BIS - Sectors To Watch With Potential Rate Cuts On The Horizon

2024-01-16 04:50:00 ET

Summary

  • Why US banks could be poised for a rebound?
  • Sectors primed for a pivot if the Fed cuts.
  • The outlook for healthcare and real estate.

The potential for interest rate cuts this year by the U.S. Federal Reserve is raising the outlook for some sectors that had struggled in 2023. Benjamin Gossack, Managing Director and Portfolio Manager with TD Asset Management, looks at how the year may play out and the implications for investors with MoneyTalk’s Greg Bonnell.

Greg Bonnell: Signals from the US Federal Reserve that rate cuts could be on the table set off a market rally in the final weeks of 2023, marking an inflection point of sorts for several sectors. Well, here to walk us through what he's seeing in the markets, Ben Gossack, managing director and portfolio manager with TD Asset Management. Ben, great to have you back on the show.

Benjamin Gossack: Thanks. I even brought a new tie for a new year.

Greg Bonnell: So you always bring the charts, and you brought the tie for the new year, as well. Obviously, near the final innings of last year, the Fed came out and sort of tipped its hand and said, yeah, if conditions are right, we could see some rate cuts next year. We could see that ourselves, and the market took that information and ran with it, but not all of the market.
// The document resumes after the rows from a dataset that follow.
(* ------------------------------------------------------------------ *)
(** ** URLs (the parts of the url crate the client uses) *)

(** A parsed URL.  For a URL that can be a base, its path is the list of
    its segments, none of which contains a ['/']. *)
Record Url := mkUrl {
  url_scheme : string;
  url_host : option string;
  url_cannot_be_a_base : bool;
  url_segments : list string;
}.

(** [Url::path()] of a URL that can be a base. *)
Definition url_path (u : Url) : string :=
  match url_segments u with
  | [] => ""
  | segs => "/" ++ String.concat "/" segs
  end.

Definition set_segments (u : Url) (segs : list string) : Url :=
  mkUrl (url_scheme u) (url_host u) (url_cannot_be_a_base u) segs.

(** [Url::path_segments_mut()]: refused for a cannot-be-a-base URL. *)
Definition path_segments_mut (u : Url) : option (list string) :=
  if url_cannot_be_a_base u then None else Some (url_segments u).

(** [PathSegmentsMut::pop_if_empty]: when the path is longer than ["/"]
    and ends in ['/'], that ['/'] is dropped, i.e. the last, empty,
    segment; the empty path and the root path ["/"] are left alone. *)
Definition pop_if_empty (segs : list string) : list string :=
  match segs with
  | [] | [_] => segs
  | _ => if String.eqb (last segs "") "" then removelast segs else segs
  end.

(** [PathSegmentsMut::push], through [extend]: the segments ["."] and
    [".."] are skipped; a ['/'] is written before the segment unless the
    path is exactly ["/"], so on the root path the segment fills its lone
    empty segment.  The segment is taken already percent-encoded (the
    client only pushes the empty segment). *)
Definition push (seg : string) (segs : list string) : list string :=
  if orb (String.eqb seg ".") (String.eqb seg "..") then segs
  else match segs with
       | [s] => if String.eqb s "" then [seg] else segs ++ [seg]
       | _ => segs ++ [seg]
       end.

(** [Url::join(path)] for a relative reference made of one path segment
    (no ['/'], ['?'], ['#'] or scheme), as the endpoint names are: the last
    segment of the base is replaced by it (RFC 3986 merge).  A
    cannot-be-a-base URL refuses the join.  Other references (dot
    segments, network-path or absolute ones) resolve differently and are
    not modelled: the client only joins "domain" and "provision". *)
Definition join (u : Url) (seg : string) : option Url :=
  if url_cannot_be_a_base u then None
  else Some (set_segments u (removelast (url_segments u) ++ [seg])).

(* ------------------------------------------------------------------ *)
(** ** Wire data model (wire/domain.rs, wire/provision.rs) *)

Inductive Auth := Jwk (jwk : string) | Kid (kid : string).

Inductive Payload :=
  | NewAccountResource (only_return_existing : bool)
  | NO_PAYLOAD.

(** The signed envelope built by [Client::build_request_body]: the target
    URL, the authentication, a fresh nonce and the payload. *)
Record SignedRequest := mkSignedRequest {
  sr_url : string;
  sr_auth : Auth;
  sr_nonce : nat;
  sr_payload : Payload;
}.

Record DomainRequest := mkDomainRequest {
  signed_account_request : SignedRequest;
}.

Record DomainResult := mkDomainResult {
  localcert_domain : string;
}.

Record ProvisionRequest := mkProvisionRequest {
  account_public_key : string;
  signed_authorization_request : SignedRequest;
}.

Record ProvisionResult := mkProvisionResult {
  authorization_url : string;
  provisioned_challenge_url : string;
}.

(** A JSON request body, as [Body::from_json] serializes it. *)
Inductive RequestBody :=
  | BDomainRequest (r : DomainRequest)
  | BProvisionRequest (r : ProvisionRequest).

Class Serialize (T : Type) := to_body : T -> RequestBody.
#[global] Instance Serialize_DomainRequest : Serialize DomainRequest := BDomainRequest.
#[global] Instance Serialize_ProvisionRequest : Serialize ProvisionRequest :=
  BProvisionRequest.

(** A JSON response body, as the provisioning server sends it. *)
Inductive ResponseBody :=
  | RDomainResult (r : DomainResult)
  | RProvisionResult (r : ProvisionResult)
  | RProblem (p : Problem)
  | RRaw (text : string).

Class DeserializeOwned (T : Type) := from_body : ResponseBody -> option T.
#[global] Instance Deserialize_DomainResult : DeserializeOwned DomainResult :=
  fun b => match b with RDomainResult r => Some r | _ => None end.
#[global] Instance Deserialize_ProvisionResult : DeserializeOwned ProvisionResult :=
  fun b => match b with RProvisionResult r => Some r | _ => None end.
#[global] Instance Deserialize_Problem : DeserializeOwned Problem :=
  fun b => match b with RProblem p => Some p | _ => None end.

Record HttpResponse := mkHttpResponse {
  resp_status : Z;
  resp_body : ResponseBody;
}.

(** What [HttpClient::send] returns for one request. *)
Inductive HttpReply :=
  | Reply (r : HttpResponse)
  | SendError (status : Z) (msg : string).

Definition is_success (status : Z) : bool := (200 <=? status)%Z && (status <? 300)%Z.

(* ------------------------------------------------------------------ *)
(** ** The world: the authority, the provisioning server and the log *)

Definition GeneratedKey := string.

(** The calls with an effect outside the process, in the order made. *)
Inductive Event :=
  | EPost (url : Url) (body : RequestBody)
  | ENewDnsOrder (account : Account) (domain : string)
  | EGetOrder (order_url : string)
  | EGetAuthorization (order_url : string)
  | ERespond (challenge_url : string)
  | EFinalizeCsr (order_url : string) (csr_der : list Byte.byte)
  | EFinalizeGeneratedKey (order_url : string)
  | EGetCertificateChain (order_url : string).

Record World := mkWorld {
  w_log : list Event;
  w_nonce : nat;                          (* next nonce the authority hands out *)
  w_http : list HttpReply;                (* replies to successive POSTs *)
  w_new_dns_order : string -> Result Order AcmeError;
  w_get_order : string -> Result Order AcmeError;
  w_get_authorization : Order -> Result Authorization AcmeError;
  w_polls : list OrderStatus;             (* statuses of successive re-queries *)
  w_respond : Result unit AcmeError;
  w_finalize : Order -> list Byte.byte -> Result Order AcmeError;
  w_generated_key : Order -> Result (GeneratedKey * Order) AcmeError;
  w_certificate_chain : Order -> Result string AcmeError;
}.

Definition log_event (e : Event) (w : World) : World :=
  {| w_log := w_log w ++ [e]; w_nonce := w_nonce w; w_http := w_http w;
     w_new_dns_order := w_new_dns_order w; w_get_order := w_get_order w;
     w_get_authorization := w_get_authorization w; w_polls := w_polls w;
     w_respond := w_respond w; w_finalize := w_finalize w;
     w_generated_key := w_generated_key w;
     w_certificate_chain := w_certificate_chain w |}.

Definition set_nonce (n : nat) (w : World) : World :=
  {| w_log := w_log w; w_nonce := n; w_http := w_http w;
     w_new_dns_order := w_new_dns_order w; w_get_order := w_get_order w;
     w_get_authorization := w_get_authorization w; w_polls := w_polls w;
     w_respond := w_respond w; w_finalize := w_finalize w;
     w_generated_key := w_generated_key w;
     w_certificate_chain := w_certificate_chain w |}.

Definition set_http (h : list HttpReply) (w : World) : World :=
  {| w_log := w_log w; w_nonce := w_nonce w; w_http := h;
     w_new_dns_order := w_new_dns_order w; w_get_order := w_get_order w;
     w_get_authorization := w_get_authorization w; w_polls := w_polls w;
     w_respond := w_respond w; w_finalize := w_finalize w;
     w_generated_key := w_generated_key w;
     w_certificate_chain := w_certificate_chain w |}.

Definition set_polls (p : list OrderStatus) (w : World) : World :=
  {| w_log := w_log w; w_nonce := w_nonce w; w_http := w_http w;
     w_new_dns_order := w_new_dns_order w; w_get_order := w_get_order w;
     w_get_authorization := w_get_authorization w; w_polls := p;
     w_respond := w_respond w; w_finalize := w_finalize w;
     w_generated_key := w_generated_key w;
     w_certificate_chain := w_certificate_chain w |}.

(** An asynchronous computation: it runs against the world and ends in an
    outcome. *)
Definition M (A : Type) : Type := World -> outcome A * World.

Definition ret {A} (a : A) : M A := fun w => (Done a, w).

Definition throw {A} (e : LocalcertError) : M A := fun w => (Fail e, w).

Definition panic {A} : M A := fun w => (Panic, w).

(** Sequencing; a failure is propagated as the [?] operator does. *)
Definition bind {A B} (m : M A) (k : A -> M B) : M B :=
  fun w =>
    match m w with
    | (Done a, w') => k a w'
    | (Fail e, w') => (Fail e, w')
    | (Panic, w') => (Panic, w')
    | (Hang, w') => (Hang, w')
    end.

Notation "x <- m ;; k" := (bind m (fun x => k))
  (at level 61, m at next level, right associativity).
Notation "m ;;; k" := (bind m (fun _ => k))
  (at level 61, right associativity).

(** [?] on a [Result<_, AcmeError>]: the error becomes
    [LocalcertError::AcmeError]. *)
Definition acme {A} (r : Result A AcmeError) : M A :=
  match r with
  | Ok a => ret a
  | Err e => throw (LAcmeError e)
  end.

Definition emit (e : Event) : M unit := fun w => (Done tt, log_event e w).

(* ------------------------------------------------------------------ *)
(** ** The provisioning wire client (wire/client.rs) *)

Record LocalcertClient := mkLocalcertClient {
  base_url : Url;
}.

(** [LocalcertClient::new]; [conv] is the outcome of [base_url.try_into()]
    with the conversion error already formatted by [to_string]. *)
Definition new_client (conv : Result Url string) : Result LocalcertClient LocalcertError :=
  match conv with
  | Err msg => Err (InvalidBaseUrl msg)
  | Ok url =>
      match path_segments_mut url with
      | None => Err (InvalidBaseUrl "cannot be a base URL")
      | Some segs => Ok (mkLocalcertClient (set_segments url (push "" (pop_if_empty segs))))
      end
  end.

(** [account.client().build_request_body(key, url, auth, payload)]: signs
    with a fresh nonce. *)
Definition build_request_body (url : string) (auth : Auth) (payload : Payload)
  : M SignedRequest :=
  fun w => (Done (mkSignedRequest url auth (w_nonce w) payload), set_nonce (S (w_nonce w)) w).

(** What [localcert_request] makes of the reply to its POST.  When a 2xx
    body does not decode, [resp.body_json()] fails with an http_types error
    of status 422 (UnprocessableEntity) carrying serde_json's message (a
    fixed text here), and [?] turns it into [HttpError]. *)
Definition handle_reply {Res} `{DeserializeOwned Res} (r : HttpReply) : outcome Res :=
  match r with
  | SendError status msg => Fail (HttpError status msg)
  | Reply resp =>
      if negb (is_success (resp_status resp)) then
        match (from_body (resp_body resp) : option Problem) with
        | Some problem => Fail (LAcmeError (AcmeProblem problem))
        | None => Fail (HttpError (resp_status resp) "")
        end
      else
        match (from_body (resp_body resp) : option Res) with
        | Some res => Done res
        | None => Fail (HttpError 422 "invalid response body")
        end
  end.

(** [LocalcertClient::localcert_request] *)
Definition localcert_request {Req Res} `{Serialize Req} `{DeserializeOwned Res}
  (c : LocalcertClient) (path : string) (body : Req) : M Res :=
  match join (base_url c) path with
  | None => panic                                 (* [.unwrap()] *)
  | Some url =>
      emit (EPost url (to_body body));;;
      fun w =>
        match w_http w with
        | [] => (Hang, w)
        | r :: rest => (handle_reply r, set_http rest w)
        end
  end.

(** [is_bad_nonce_error] *)
Definition is_bad_nonce_error {T} (res : outcome T) : bool :=
  match res with
  | Fail (LAcmeError (AcmeProblem problem)) => has_type_bad_nonce problem
  | _ => false
  end.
You've got some interesting stuff to share with us.

Benjamin Gossack: So we definitely saw a pivot in, we'll call it, the large cap indices-- so an S&P 500, TSX 60. We saw this move and then for the full year, when we reflect back on 2023, we'll say, well, that was a great year because the S&P was up 20-something percent. Why were we sitting in cash all year?

We have been talking about a market of stocks, I think, all of 2023, and that market of stocks has actually been in a bull market, we think, for about 18 to 19 months, so that takes us back to the summer of 2022. And throughout that bull market, there has been some key pivot points. In particular, one was around March and April of '22, which was when the Feds started their hiking cycle.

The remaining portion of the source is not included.